• [Task instructions] Starting with the line containing "None => Done None" and going on through the line containing "(mkMessagesRequest (r_UpstreamModelID route)", return the lines of the data below exactly, and only those.

-------

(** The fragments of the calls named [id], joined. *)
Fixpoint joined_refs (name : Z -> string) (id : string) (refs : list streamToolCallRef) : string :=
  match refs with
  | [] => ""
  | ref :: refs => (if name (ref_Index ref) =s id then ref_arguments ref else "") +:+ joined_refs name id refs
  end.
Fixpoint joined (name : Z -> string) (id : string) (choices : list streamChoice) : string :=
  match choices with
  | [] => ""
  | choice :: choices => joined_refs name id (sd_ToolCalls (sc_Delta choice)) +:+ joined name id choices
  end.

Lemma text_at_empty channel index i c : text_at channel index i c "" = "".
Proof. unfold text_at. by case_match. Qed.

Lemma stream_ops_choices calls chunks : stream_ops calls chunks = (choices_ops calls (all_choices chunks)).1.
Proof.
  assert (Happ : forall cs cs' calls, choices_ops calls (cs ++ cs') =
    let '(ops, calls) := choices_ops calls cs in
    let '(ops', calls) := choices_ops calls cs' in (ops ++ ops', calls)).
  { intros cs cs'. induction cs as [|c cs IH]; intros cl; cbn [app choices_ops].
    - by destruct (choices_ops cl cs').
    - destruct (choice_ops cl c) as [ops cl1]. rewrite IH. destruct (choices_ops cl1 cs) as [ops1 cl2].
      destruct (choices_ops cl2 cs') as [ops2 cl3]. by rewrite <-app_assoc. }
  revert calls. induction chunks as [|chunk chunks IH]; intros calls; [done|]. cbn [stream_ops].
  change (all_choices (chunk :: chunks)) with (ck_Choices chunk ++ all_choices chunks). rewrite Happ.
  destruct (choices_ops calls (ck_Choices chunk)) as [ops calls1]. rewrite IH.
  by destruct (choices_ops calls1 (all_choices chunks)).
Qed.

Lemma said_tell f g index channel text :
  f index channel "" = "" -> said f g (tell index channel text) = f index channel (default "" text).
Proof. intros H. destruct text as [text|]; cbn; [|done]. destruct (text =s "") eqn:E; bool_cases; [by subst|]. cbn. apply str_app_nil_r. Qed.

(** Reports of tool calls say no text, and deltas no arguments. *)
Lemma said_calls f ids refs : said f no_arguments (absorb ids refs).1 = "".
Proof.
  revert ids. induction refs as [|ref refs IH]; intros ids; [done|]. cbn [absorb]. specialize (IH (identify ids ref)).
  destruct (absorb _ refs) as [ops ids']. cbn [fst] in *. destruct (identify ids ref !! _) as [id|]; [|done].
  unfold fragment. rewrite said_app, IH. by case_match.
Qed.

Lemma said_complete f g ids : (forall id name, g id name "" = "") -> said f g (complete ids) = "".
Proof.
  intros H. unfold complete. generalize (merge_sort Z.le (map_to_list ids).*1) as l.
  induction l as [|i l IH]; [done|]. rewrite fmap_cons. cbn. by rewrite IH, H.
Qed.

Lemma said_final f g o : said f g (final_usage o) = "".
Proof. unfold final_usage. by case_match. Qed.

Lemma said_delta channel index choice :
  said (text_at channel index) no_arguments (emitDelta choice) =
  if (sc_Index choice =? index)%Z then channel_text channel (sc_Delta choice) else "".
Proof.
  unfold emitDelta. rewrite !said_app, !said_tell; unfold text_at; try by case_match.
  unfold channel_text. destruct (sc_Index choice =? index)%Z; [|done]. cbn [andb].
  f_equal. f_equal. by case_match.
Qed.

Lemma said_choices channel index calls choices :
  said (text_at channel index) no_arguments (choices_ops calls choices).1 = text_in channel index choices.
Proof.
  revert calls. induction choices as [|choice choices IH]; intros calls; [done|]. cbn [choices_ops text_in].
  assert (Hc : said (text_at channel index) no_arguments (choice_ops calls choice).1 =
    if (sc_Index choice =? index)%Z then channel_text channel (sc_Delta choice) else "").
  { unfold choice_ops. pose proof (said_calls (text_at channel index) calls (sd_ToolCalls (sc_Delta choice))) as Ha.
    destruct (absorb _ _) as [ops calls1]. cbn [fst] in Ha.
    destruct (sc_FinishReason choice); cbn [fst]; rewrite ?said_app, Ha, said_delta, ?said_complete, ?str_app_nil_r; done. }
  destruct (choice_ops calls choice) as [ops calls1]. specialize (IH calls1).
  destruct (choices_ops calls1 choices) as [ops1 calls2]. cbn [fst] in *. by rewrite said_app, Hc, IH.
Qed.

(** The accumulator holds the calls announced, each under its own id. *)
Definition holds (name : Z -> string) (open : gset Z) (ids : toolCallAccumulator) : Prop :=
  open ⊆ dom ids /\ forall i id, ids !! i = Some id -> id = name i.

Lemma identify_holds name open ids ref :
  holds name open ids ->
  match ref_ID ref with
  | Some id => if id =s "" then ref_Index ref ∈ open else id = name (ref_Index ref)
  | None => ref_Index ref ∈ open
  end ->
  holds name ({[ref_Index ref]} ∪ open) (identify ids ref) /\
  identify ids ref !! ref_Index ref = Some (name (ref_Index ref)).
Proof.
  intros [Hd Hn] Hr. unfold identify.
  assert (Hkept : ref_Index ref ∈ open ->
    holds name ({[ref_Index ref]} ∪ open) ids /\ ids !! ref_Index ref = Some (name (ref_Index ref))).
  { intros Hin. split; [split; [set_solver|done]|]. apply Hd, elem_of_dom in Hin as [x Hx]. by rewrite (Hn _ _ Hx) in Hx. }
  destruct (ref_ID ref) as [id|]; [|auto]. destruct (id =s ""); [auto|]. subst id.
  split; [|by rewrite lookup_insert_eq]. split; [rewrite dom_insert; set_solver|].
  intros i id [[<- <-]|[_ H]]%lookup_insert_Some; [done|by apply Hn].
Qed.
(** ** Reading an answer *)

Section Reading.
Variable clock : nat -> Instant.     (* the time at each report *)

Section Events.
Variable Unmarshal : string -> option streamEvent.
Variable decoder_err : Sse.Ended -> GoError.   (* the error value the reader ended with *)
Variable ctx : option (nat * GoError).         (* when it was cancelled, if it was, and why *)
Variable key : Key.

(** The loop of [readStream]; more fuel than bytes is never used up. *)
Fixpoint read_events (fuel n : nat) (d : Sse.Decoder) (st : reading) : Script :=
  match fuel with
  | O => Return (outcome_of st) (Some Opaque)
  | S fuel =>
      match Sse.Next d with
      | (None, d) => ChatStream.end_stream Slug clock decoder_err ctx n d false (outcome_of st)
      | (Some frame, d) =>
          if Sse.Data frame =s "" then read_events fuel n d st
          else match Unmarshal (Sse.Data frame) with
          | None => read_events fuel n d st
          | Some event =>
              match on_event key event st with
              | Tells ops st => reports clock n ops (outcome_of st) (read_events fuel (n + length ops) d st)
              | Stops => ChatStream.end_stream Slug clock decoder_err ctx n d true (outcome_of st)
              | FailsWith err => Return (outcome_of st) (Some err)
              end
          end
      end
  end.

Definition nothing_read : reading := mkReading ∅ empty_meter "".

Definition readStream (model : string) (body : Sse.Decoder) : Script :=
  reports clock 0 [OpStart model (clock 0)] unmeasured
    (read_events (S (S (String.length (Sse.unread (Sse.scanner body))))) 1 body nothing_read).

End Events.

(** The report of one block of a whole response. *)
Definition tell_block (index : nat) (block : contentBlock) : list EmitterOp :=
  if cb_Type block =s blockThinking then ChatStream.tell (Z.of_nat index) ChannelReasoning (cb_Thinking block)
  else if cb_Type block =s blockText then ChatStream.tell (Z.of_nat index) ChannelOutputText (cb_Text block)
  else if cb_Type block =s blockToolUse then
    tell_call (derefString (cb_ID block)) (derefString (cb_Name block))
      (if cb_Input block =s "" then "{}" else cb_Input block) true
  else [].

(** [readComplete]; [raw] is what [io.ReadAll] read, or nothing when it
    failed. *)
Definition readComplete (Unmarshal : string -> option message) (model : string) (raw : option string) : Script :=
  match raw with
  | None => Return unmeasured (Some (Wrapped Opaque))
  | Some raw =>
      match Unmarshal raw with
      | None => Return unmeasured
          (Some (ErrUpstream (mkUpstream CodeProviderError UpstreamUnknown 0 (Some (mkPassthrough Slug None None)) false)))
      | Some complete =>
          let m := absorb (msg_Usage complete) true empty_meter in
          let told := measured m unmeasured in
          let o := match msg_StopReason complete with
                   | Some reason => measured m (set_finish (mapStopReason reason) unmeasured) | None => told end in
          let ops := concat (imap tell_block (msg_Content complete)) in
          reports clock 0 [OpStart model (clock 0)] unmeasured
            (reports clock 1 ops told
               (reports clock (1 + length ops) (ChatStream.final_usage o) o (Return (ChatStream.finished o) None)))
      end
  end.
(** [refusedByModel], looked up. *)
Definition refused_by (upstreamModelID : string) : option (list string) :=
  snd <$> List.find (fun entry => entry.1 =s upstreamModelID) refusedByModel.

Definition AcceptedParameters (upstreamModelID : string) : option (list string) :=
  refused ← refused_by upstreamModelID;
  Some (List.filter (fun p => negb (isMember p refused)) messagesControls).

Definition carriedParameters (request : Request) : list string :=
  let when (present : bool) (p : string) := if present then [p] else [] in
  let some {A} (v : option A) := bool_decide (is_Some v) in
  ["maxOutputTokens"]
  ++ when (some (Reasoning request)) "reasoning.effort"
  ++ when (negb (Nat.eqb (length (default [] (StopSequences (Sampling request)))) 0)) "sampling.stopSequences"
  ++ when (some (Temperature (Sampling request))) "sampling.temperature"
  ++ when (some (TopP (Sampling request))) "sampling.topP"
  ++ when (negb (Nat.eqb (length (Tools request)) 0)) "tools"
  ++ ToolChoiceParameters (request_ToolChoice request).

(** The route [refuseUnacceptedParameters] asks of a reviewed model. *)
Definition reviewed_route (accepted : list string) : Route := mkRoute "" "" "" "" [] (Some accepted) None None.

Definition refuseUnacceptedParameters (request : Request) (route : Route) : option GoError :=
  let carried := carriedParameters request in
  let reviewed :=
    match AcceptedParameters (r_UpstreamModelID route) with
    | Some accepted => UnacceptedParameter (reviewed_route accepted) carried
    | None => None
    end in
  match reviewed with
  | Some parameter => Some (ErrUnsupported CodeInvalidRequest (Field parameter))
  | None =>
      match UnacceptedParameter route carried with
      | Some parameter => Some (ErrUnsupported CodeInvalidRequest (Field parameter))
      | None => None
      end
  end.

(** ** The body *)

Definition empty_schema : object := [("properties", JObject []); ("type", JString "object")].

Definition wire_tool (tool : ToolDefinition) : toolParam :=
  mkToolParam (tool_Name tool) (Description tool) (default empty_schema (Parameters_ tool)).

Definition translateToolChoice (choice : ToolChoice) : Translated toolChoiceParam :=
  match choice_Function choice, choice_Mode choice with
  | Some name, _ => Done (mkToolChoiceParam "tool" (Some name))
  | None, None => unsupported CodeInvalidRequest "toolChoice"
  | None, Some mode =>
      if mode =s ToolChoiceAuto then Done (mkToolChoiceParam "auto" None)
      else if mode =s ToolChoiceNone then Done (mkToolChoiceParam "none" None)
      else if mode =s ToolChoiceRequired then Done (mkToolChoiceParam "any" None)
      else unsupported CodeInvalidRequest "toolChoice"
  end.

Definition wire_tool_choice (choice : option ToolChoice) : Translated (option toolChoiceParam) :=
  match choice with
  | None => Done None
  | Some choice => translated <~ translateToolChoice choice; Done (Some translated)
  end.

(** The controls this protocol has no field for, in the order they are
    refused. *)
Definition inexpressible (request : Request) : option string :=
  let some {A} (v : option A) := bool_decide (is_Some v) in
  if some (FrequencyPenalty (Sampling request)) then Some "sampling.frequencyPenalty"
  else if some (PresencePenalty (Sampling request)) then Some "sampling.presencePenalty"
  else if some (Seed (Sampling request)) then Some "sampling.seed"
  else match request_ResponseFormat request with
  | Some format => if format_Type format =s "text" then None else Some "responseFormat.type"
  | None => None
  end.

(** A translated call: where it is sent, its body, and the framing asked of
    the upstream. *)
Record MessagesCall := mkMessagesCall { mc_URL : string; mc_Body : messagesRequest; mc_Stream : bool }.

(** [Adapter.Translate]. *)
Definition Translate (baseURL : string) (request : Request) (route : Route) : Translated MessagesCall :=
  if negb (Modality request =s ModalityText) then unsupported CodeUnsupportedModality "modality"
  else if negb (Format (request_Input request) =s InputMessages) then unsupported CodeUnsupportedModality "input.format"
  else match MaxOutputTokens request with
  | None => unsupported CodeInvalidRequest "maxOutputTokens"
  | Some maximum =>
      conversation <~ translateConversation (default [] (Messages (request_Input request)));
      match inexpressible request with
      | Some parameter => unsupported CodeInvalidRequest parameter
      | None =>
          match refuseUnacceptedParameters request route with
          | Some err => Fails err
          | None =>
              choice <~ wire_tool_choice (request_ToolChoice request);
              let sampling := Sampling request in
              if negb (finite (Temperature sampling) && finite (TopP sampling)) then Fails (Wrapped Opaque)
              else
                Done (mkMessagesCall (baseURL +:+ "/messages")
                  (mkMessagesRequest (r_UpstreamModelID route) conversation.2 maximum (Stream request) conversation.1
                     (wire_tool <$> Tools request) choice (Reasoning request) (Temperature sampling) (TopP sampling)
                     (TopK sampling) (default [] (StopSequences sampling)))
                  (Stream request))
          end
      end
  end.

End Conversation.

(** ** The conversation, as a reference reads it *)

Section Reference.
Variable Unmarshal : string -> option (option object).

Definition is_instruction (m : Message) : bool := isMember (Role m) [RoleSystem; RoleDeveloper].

-------

• [Problem solution]
  | None => Done None
  | Some choice => translated <~ translateToolChoice choice; Done (Some translated)
  end.

(** The controls this protocol has no field for, in the order they are
    refused. *)
Definition inexpressible (request : Request) : option string :=
  let some {A} (v : option A) := bool_decide (is_Some v) in
  if some (FrequencyPenalty (Sampling request)) then Some "sampling.frequencyPenalty"
  else if some (PresencePenalty (Sampling request)) then Some "sampling.presencePenalty"
  else if some (Seed (Sampling request)) then Some "sampling.seed"
  else match request_ResponseFormat request with
  | Some format => if format_Type format =s "text" then None else Some "responseFormat.type"
  | None => None
  end.

(** A translated call: where it is sent, its body, and the framing asked of
    the upstream. *)
Record MessagesCall := mkMessagesCall { mc_URL : string; mc_Body : messagesRequest; mc_Stream : bool }.

(** [Adapter.Translate]. *)
Definition Translate (baseURL : string) (request : Request) (route : Route) : Translated MessagesCall :=
  if negb (Modality request =s ModalityText) then unsupported CodeUnsupportedModality "modality"
  else if negb (Format (request_Input request) =s InputMessages) then unsupported CodeUnsupportedModality "input.format"
  else match MaxOutputTokens request with
  | None => unsupported CodeInvalidRequest "maxOutputTokens"
  | Some maximum =>
      conversation <~ translateConversation (default [] (Messages (request_Input request)));
      match inexpressible request with
      | Some parameter => unsupported CodeInvalidRequest parameter
      | None =>
          match refuseUnacceptedParameters request route with
          | Some err => Fails err
          | None =>
              choice <~ wire_tool_choice (request_ToolChoice request);
              let sampling := Sampling request in
              if negb (finite (Temperature sampling) && finite (TopP sampling)) then Fails (Wrapped Opaque)
              else
                Done (mkMessagesCall (baseURL +:+ "/messages")
                  (mkMessagesRequest (r_UpstreamModelID route) conversation.2 maximum (Stream request) conversation.1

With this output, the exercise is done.